Traceback (most recent call last): File "/panfs/roc/msisoft/funannotate/1.8.9/bin/funannotate", line 10, in sys.exit(main()) File "/panfs/roc/msisoft/funannotate/1.8.9/lib/python3.7/site-packages/funannotate/funannotate.py", line 705, in main mod.main(arguments) File "/panfs/roc/msisoft/funannotate/1.8.9/lib/python3.7/site-packages/funannotate/annotate.py", line 792, in main EggNog = parseEggNoggMapper(eggnog_result, eggnog_out, GeneProducts) File "/panfs/roc/msisoft/funannotate/1.8.9/lib/python3.7/site-packages/funannotate/annotate.py", line 268, in parseEggNoggMapper OGs = cols[DBi].split(',') TypeError: list indices must be integers or slices, not NoneType

nextgenusfs commented 2 years ago

Can you try the version in master where I think the changes for more eggnog parsing is located (hasn't made its way into a release yet), you can install with pip from that environment,

python -m pip install git+https://github.com/nextgenusfs/funannotate.git --upgrade --force --no-deps
drabe004 commented 2 years ago

Hi! We did the pip install as noted above, re-ran it and again got an eggnog issue.

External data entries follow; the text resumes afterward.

(** * silhouette-db data generation: graph generator and partitioner

    A shallow embedding of [data-generation/generate_graph.py] and
    [data-generation/partition_existing_graph.py], and the properties of
    the design document checked against it.

    Conventions of the embedding:
    - a Python [int] is a [Z]; [//] and [%] are [Z.div] and [Z.modulo],
      which floor like Python's, with the division by zero written out;
    - a Python [str] is a [list ascii], a character being a code point
      below 256; file contents are the decoded text;
    - a [dict] is a [gmap], a [set] a [gset]; the iteration order of
      both is left to [map_to_list] and [elements], and no statement
      below depends on it;
    - an exception is a value of [exn], a call that may raise returns
      [exn + A];
    - the interpreter's limit on the number of digits of an integer
      conversion is not modelled. *)

From Stdlib Require Import ZArith Ascii String Lia.
From stdpp Require Import base option list gmap sorting.
From stdpp Require strings.

Local Open Scope Z_scope.

(** ** The Python run time the scripts rely on *)

Module Py.

Abbreviation str := (list ascii).

(** A literal of type [str]. *)
Definition lit (s : string) : str := list_ascii_of_string s.

Inductive exn : Type :=
| ValueError (msg : str)
| KeyError
| ZeroDivisionError
| TypeError
| IndexError
| FileNotFoundError (path : str)
| YAMLError.

Definition res (A : Type) : Type := exn + A.

Definition ret {A} (a : A) : res A := inr a.
Definition raise {A} (e : exn) : res A := inl e.
Definition bind {A B} (c : res A) (k : A -> res B) : res B :=
  match c with
  | inl e => inl e
  | inr a => k a
  end.

(** [try: c except ValueError: h] *)
Definition except_ValueError {A} (c : res A) (h : res A) : res A :=
  match c with
  | inl (ValueError _) => h
  | _ => c
  end.

Definition code (c : ascii) : nat := nat_of_ascii c.

(** [str.isspace] on the code points below 256. *)
Definition is_space (c : ascii) : bool :=
  let n := code c in
  ((9 <=? n) && (n <=? 13) || (28 <=? n) && (n <=? 32)
   || (n =? 133) || (n =? 160))%nat.

Definition is_digit (c : ascii) : bool :=
  let n := code c in ((48 <=? n) && (n <=? 57))%nat.

Definition digit_val (c : ascii) : Z := Z.of_nat (code c) - 48.

Definition digit_char (d : Z) : ascii := ascii_of_nat (Z.to_nat (48 + d)).

Definition chr_eqb (a b : ascii) : bool := Ascii.eqb a b.

Fixpoint drop_space (s : str) : str :=
  match s with
  | [] => []
  | c :: s' => if is_space c then drop_space s' else s
  end.

(** [s.strip()] *)
Definition strip (s : str) : str := rev (drop_space (rev (drop_space s))).

(** [s.startswith(c)] for a one-character prefix. *)
Definition startswith (c : ascii) (s : str) : bool :=
  match s with
  | [] => false
  | c' :: _ => chr_eqb c' c
  end.

(** [s.split()]: the maximal runs of characters that are not white space.
    [cur] is the run being read, last character first. *)
Fixpoint split_ws_from (cur : str) (s : str) : list str :=
  match s with
  | [] => match cur with [] => [] | _ => [rev cur] end
  | c :: s' =>
      if is_space c
      then match cur with
           | [] => split_ws_from [] s'
           | _ => rev cur :: split_ws_from [] s'
           end
      else split_ws_from (c :: cur) s'
  end.

Definition split_ws (s : str) : list str := split_ws_from [] s.

(** [s.split(sep)] for a one-character separator: never empty. *)
Fixpoint split_on (sep : ascii) (s : str) : list str :=
  match s with
  | [] => [[]]
  | c :: s' =>
      if chr_eqb c sep then [] :: split_on sep s'
      else match split_on sep s' with
           | h :: t => (c :: h) :: t
           | [] => [[c]]
           end
  end.

(** [l[-1]] *)
Definition last_item {A} (l : list A) : res A :=
  match last l with
  | Some a => ret a
  | None => raise IndexError
  end.

(** The digits of [int(s)]: decimal digits, single underscores allowed
    between two digits. [sep] says that the previous character was not a
    digit. *)
Fixpoint digits_value (acc : Z) (sep : bool) (s : str) : option Z :=
  match s with
  | [] => if sep then None else Some acc
  | c :: s' =>
      if is_digit c then digits_value (10 * acc + digit_val c) false s'
      else if chr_eqb c "_" && negb sep then digits_value acc true s'
      else None
  end.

See here: [Dec 19 11:50 AM]: OS: CentOS Linux 7, 128 cores, ~ 264 GB RAM. Python: 3.7.11 [Dec 19 11:50 AM]: Running 1.8.10 [Dec 19 11:50 AM]: No NCBI SBT file given, will use default, however if you plan to submit to NCBI, create one and pass it here '--sbt' [Dec 19 11:50 AM]: Parsing input files [Dec 19 11:50 AM]: Existing tbl found: /panfs/roc/groups/14/mcgaughs/drabe004/Funnannote_Full/RHLA_done/output_fun_RHLA/predict_results/Rhamdia_laluchensis.tbl [Dec 19 11:53 AM]: Adding Functional Annotation to Rhamdia laluchensis, NCBI accession: None [Dec 19 11:53 AM]: Annotation consists of: 65,383 gene models [Dec 19 11:53 AM]: 62,635 protein records loaded [Dec 19 11:53 AM]: Running HMMer search of PFAM version 33.1 [Dec 19 12:01 PM]: 33,593 annotations added [Dec 19 12:01 PM]: Running Diamond blastp search of UniProt DB version 2020_05 [Dec 19 12:02 PM]: 13,300 valid gene/product annotations from 17,164 total [Dec 19 12:02 PM]: Running Eggnog-mapper [Dec 19 12:30 PM]: Parsing EggNog Annotations [Dec 19 12:30 PM]: EggNog version parsed as 2.1.1-1

Traceback (most recent call last): File "/panfs/roc/msisoft/funannotate/1.8.9/bin/funannotate", line 8, in sys.exit(main()) File "/panfs/roc/msisoft/funannotate/1.8.9/lib/python3.7/site-packages/funannotate/funannotate.py", line 710, in main mod.main(arguments) File "/panfs/roc/msisoft/funannotate/1.8.9/lib/python3.7/site-packages/funannotate/annotate.py", line 826, in main EggNog = parseEggNoggMapper(eggnog_result, eggnog_out, GeneProducts) File "/panfs/roc/msisoft/funannotate/1.8.9/lib/python3.7/site-packages/funannotate/annotate.py", line 270, in parseEggNoggMapper OGs = cols[DBi].split(',') TypeError: list indices must be integers or slices, not NoneType

drabe004 commented 2 years ago

Does it matter that the genome annotation was done with the previous version (1.8.5)?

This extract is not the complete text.